In many respects, when a client sues their dentist for malpractice, the action is much like any other personal injury claim. As with car accidents or premises liability claims, there is an allegation that the dentist breached a duty they owed to their client and injured them as a result. But there are also significant differences, and those differences are key to a successful defense.
The standard of care
Run-of-the-mill negligence cases usually turn on the ‘reasonable person’ standard. Would a reasonable person, under the circumstances, have acted similarly to the subject of the law suit? If they would, there is no negligence. Because it’s a standard based on the average person, most people can wrap their heads around it, including the person bringing the lawsuit.
Dental malpractice, however, is much more specialized.
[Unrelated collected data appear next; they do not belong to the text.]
Definition ok_line (idx : Z) : output V := Stdout (of_string (newline +:+ "[" +:+ Itoa idx +:+ "] OK" +:+ newline)).

Lemma bind_ok {A C} (m : P W V A) (k : A -> P W V C) s s1 a : m s = (s1, inl a) -> bind m k s = k a s1.
Proof. unfold bind. by intros ->. Qed.

Lemma process_sent c doc idx r w resp w1 out :
  Verbose c = false -> ~ blank doc -> doc_request c doc = Some r ->
  client_Do w (parseTimeout (Timeout c)) r = (w1, inl resp) -> StatusCode resp = CodeOK ->
  process c doc idx (mkProcess w out) = (mkProcess w1 (out ++ [ok_line idx]), inl tt).
Proof.
  intros Hv Hb Hr Hdo Hst. unfold process. rewrite decide_False by done. unfold doc_request in Hr.
  destruct (yaml_Unmarshal doc) as [obj|]; [|done]. rewrite Hv. unfold checked.
  rewrite (bind_ok (ret obj) _ _ _ obj eq_refl), (bind_ok (ret tt) _ _ _ tt eq_refl).
  destruct (obj !! "api") as [[api|]|]; [|done..]. destruct (obj !! "resource") as [resource|]; [|done].
  rewrite (bind_ok (sendRequest _ c api resource) _ _ (mkProcess w1 out) None); [reflexivity|]. unfold sendRequest.
  destruct (json_Marshal resource) as [payload|]; [|done]. destruct (NewPostRequest _ payload) as [r0|]; [|done].
  injection Hr as <-. unfold bind, effect. cbn [p_world]. rewrite Hdo, Hst, Hv. reflexivity.
Qed.

Lemma process_all_sent c idx docs w w' ids :
  Verbose c = false -> all_sent c idx docs w w' ids -> forall out,
  process_all c idx docs (mkProcess w out) = (mkProcess w' (out ++ (ok_line <$> ids)), inl tt).
Proof.
  intros Hv. induction 1 as [idx w|idx d docs w w' ids Hb _ IH|idx d docs r w resp w1 w' ids Hb Hr Hdo Hst _ IH]; intros out;
    cbn [process_all].
  - by rewrite app_nil_r.
  - unfold bind, process. rewrite decide_True by done. apply IH.
  - rewrite (bind_ok (process c d idx) _ _ _ _ (process_sent c d idx r w resp w1 out Hv Hb Hr Hdo Hst)).
    rewrite IH, <-app_assoc. done.
Qed.

(** C39: a file whose documents are all well formed and answered with 200, on
    a command line without -verbose: duh posts the resource of every document that is not blank to the path of its
    api, in order, reports each with its index and exits with status 0. *)
Theorem duh_sends_documents (P : R -> Prop) args c name rest w out file ts w' ids :
  parse_flags args = inl (c, name :: rest) -> Verbose c = false -> os_Open name = inl file ->
  eager P -> P file -> cut_at (raw_lines (rd_bytes file)) ts None (rd_end file) ->
  all_sent (set_FileName c name) 0 (documents [] ts) w w' ids ->
  main os_Open args (mkProcess w out) =
    Some (mkProcess w' (out ++ (ok_line <$> ids) ++ [Stdout (of_string newline)]), 0).
Proof.
  intros Hf Hv Ho HP Hp Hcut Hs. unfold main. rewrite Hf.
  rewrite (main_file_documents os_Open P (set_FileName c name) _ file ts None HP Hp Ho Hcut). f_equal.
  unfold exit_status, bind at 1. rewrite (process_all_sent (set_FileName c name) _ _ _ _ _ Hv Hs).
  unfold bind, checkErr, ret, print. cbn. by rewrite app_assoc.
Qed.

(** ** The timeout *)

(** A computation that leaves the world alone. *)
Definition offline {A} (m : P W V A) : Prop := forall s, p_world (fst (m s)) = p_world s.

Lemma offline_bind {A C} (m : P W V A) (k : A -> P W V C) :
  offline m -> (forall a, offline (k a)) -> offline (bind m k).
Proof.
  intros Hm Hk s. unfold bind. specialize (Hm s). destruct (m s) as [s' [a|code]]; cbn in *; [|done].
  by rewrite Hk.
Qed.

Lemma offline_print o : offline (print o).
Proof. done. Qed.
Lemma offline_ret {A} (a : A) : offline (ret a).
Proof. done. Qed.
Lemma offline_exit {A} code : offline (os_Exit (A := A) code).
Proof. done. Qed.
Hint Resolve offline_print offline_ret offline_exit : core.

Lemma offline_checkErr e f a : offline (checkErr e f a).
Proof. destruct e; [|done]. by apply offline_bind. Qed.
Lemma offline_fail {A} f a : offline (fail (A := A) f a).
Proof. by apply offline_bind. Qed.
Lemma offline_checked {A} (r : A + goerror) f a : offline (checked r f a).
Proof. destruct r; [done|]. apply offline_bind; [apply offline_checkErr|done]. Qed.

Context `{!NetworkLaws W B}.

Lemma offline_sendRequest timeout c api req : timeout <= 0 -> offline (sendRequest timeout c api req).
Proof.
  intros Ht. unfold sendRequest. destruct (json_Marshal req); [|done]. destruct (NewPostRequest _ _) as [r|]; [|done].
  intros s. unfold bind, effect. destruct (expired_Do (p_world s) timeout (set_header r "Content-Type" ContentTypeJSON) Ht)
    as [e ->]. done.
Qed.

Lemma offline_process c doc idx : parseTimeout (Timeout c) <= 0 -> offline (process c doc idx).
Proof.
  intros Ht. unfold process. destruct (decide _); [done|].
  apply offline_bind; [apply offline_checked|]. intros obj. apply offline_bind.
  { destruct (Verbose c); [|done]. apply offline_bind; [apply offline_checked|done]. }
  intros []. destruct (obj !! "api") as [[api|v]|]; [|apply offline_fail..].
  destruct (obj !! "resource") as [resource|]; [|apply offline_fail].
  apply offline_bind; [by apply offline_sendRequest|]. intros err.
  apply offline_bind; [apply offline_checkErr|done].
Qed.

Lemma offline_process_all c docs : forall idx, parseTimeout (Timeout c) <= 0 -> offline (process_all c idx docs).
Proof.
  induction docs as [|d t IH]; intros idx Ht; cbn [process_all]; [done|].
  apply offline_bind; [by apply offline_process|]. intros []. by apply IH.
Qed.

(** C40: with a timeout that is not positive, as any text that is no duration,
    duh sends nothing at all, whatever the file: the network is as before. *)
Theorem duh_expired_timeout (P : R -> Prop) args c name rest s file ts err s' code :
  parse_flags args = inl (c, name :: rest) -> os_Open name = inl file ->
  eager P -> P file -> cut_at (raw_lines (rd_bytes file)) ts err (rd_end file) ->
  ParseDuration (Timeout c) = None \/ parseTimeout (Timeout c) <= 0 ->
  main os_Open args s = Some (s', code) -> p_world s' = p_world s.
Proof.
  intros Hf Ho HP Hp Hcut Hto Hm. assert (parseTimeout (Timeout c) <= 0) as Ht
    by (destruct Hto as [E|E]; [unfold parseTimeout; rewrite E; done|done]).
  unfold main in Hm. rewrite Hf in Hm.
  rewrite (main_file_documents os_Open P (set_FileName c name) s file ts err HP Hp Ho Hcut) in Hm.
  injection Hm as Hm. unfold exit_status in Hm. set (m := bind _ _) in Hm.
  assert (offline m) as Hoff.
  { apply offline_bind; [by apply offline_process_all|]. intros []. apply offline_bind; [apply offline_checkErr|done]. }
  specialize (Hoff s). destruct (m s) as [s1 [[]|code1]]; injection Hm as <- _; exact Hoff.
Qed.
End Properties.

(** A timeout of whole seconds is taken as such, up to the largest number
    whose nanoseconds fit in an int64; a larger one counts as no timeout at
    all, 0. *)
Theorem parseTimeout_seconds n :
  0 <= n -> parseTimeout (Itoa n +:+ "s") = if n <=? 9223372036 then n * 10 ^ 9 else 0.
Proof. intros Hn. unfold parseTimeout. rewrite ParseDuration_seconds by done. by destruct (n <=? _). Qed.

(** ** Witnesses: a file system of one file, a service that answers 200 *)
#[local] Instance toy_urls : URLParser :=
  {| url_Parse s := inl (s, to_string (drop 7 (of_string s))) |}.

(** The api is the first line from its sixth byte, the resource the second. *)
#[local] Instance toy_yaml : Yaml unit := {|
  yaml_Unmarshal := fun b =>
    match raw_lines b with
    | [api; resource] =>
      inl (<["api" := AString (to_string (drop 5 api))]> (<["resource" := AString (to_string resource)]> ∅))
    | _ => inr (ErrString "yaml: no")
    end;
  json_Marshal := fun v => match v with AString s => inl (of_string s) | AOther _ => inr (ErrString "json: no") end;
  json_MarshalIndent := fun _ => inl [];
  json_Unmarshal := fun _ => inr (ErrString "json: no")
|}.

(** The world is the list of the paths that were called. *)
#[local] Instance toy_network : Network (list string) (Body source) := {|
  client_Do := fun w timeout r =>
    if timeout <=? 0 then (w, inr (ErrSentinel DeadlineExceeded))
    else (w ++ [URL_Path r], inl (mkResponse 200 "200 OK" ∅ (mkBody [] false)))
|}.

#[local] Instance toy_network_laws : NetworkLaws (list string) (Body source).
Proof.
  split. intros w d r Hd. exists (ErrSentinel DeadlineExceeded). cbn [client_Do toy_network].
  by replace (d <=? 0) with true by lia.
Qed.

Definition toy_line (s : string) : bytes := of_string (s +:+ newline).
Definition toy_file : source :=
  [Chunk (toy_line "api: /v1/a"); Chunk (toy_line "one"); Chunk (toy_line "---");
   Chunk (toy_line "---"); Chunk (toy_line "api: /v1/b" ++ toy_line "two")].
Definition toy_Open (name : string) : source + goerror :=
  if decide (name = "f.yaml") then inl toy_file else inr (ErrString "no such file").

Definition toy_lines : list bytes :=
  of_string <$> ["api: /v1/a"; "one"; "---"; "---"; "api: /v1/b"; "two"].

Lemma toy_cut : cut_at (raw_lines (rd_bytes toy_file)) toy_lines None (rd_end toy_file).
Proof.
  assert (raw_lines (rd_bytes toy_file) = toy_lines) as -> by (vm_compute; reflexivity).
  assert (toy_lines = dropCR <$> toy_lines) as E by (vm_compute; reflexivity). rewrite E at 2.
  apply (cut_at_short _ (ErrSentinel EOF)). repeat (apply Forall_cons; split; [reflexivity|]). constructor.
Qed.

Lemma toy_nonempty : Forall chunk_nonempty toy_file.
Proof. repeat constructor; done. Qed.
Dentistry is a profession requiring significant amounts of education and training before it can be done competently. The reasonable person standard has no application here and the average person is unlikely to know the difference between dentistry performed well and that which is not.
The standard of care for dentists reflects the specialized nature of the profession. The sounding board for whether the standard of care has been met is the host of other professionals within their field. And the question asked is not whether the care provided was the best possible option for the client at hand, because the reality is that different dentists will often reach different conclusions to that question. This makes the standard of care much more nebulous.
New York law requires that a claim for dental malpractice be brought within two years and six months of the action which allegedly caused the client’s injury. It provides a clear demarcation for when an action must be filed. However, the law does not even attempt to parse out the specifics of what is, or is not, dental negligence. Nor does it try to predict what diagnosis, treatment or procedure will be appropriate in the myriad situations dentists will face. Instead, it allows the profession to speak for itself.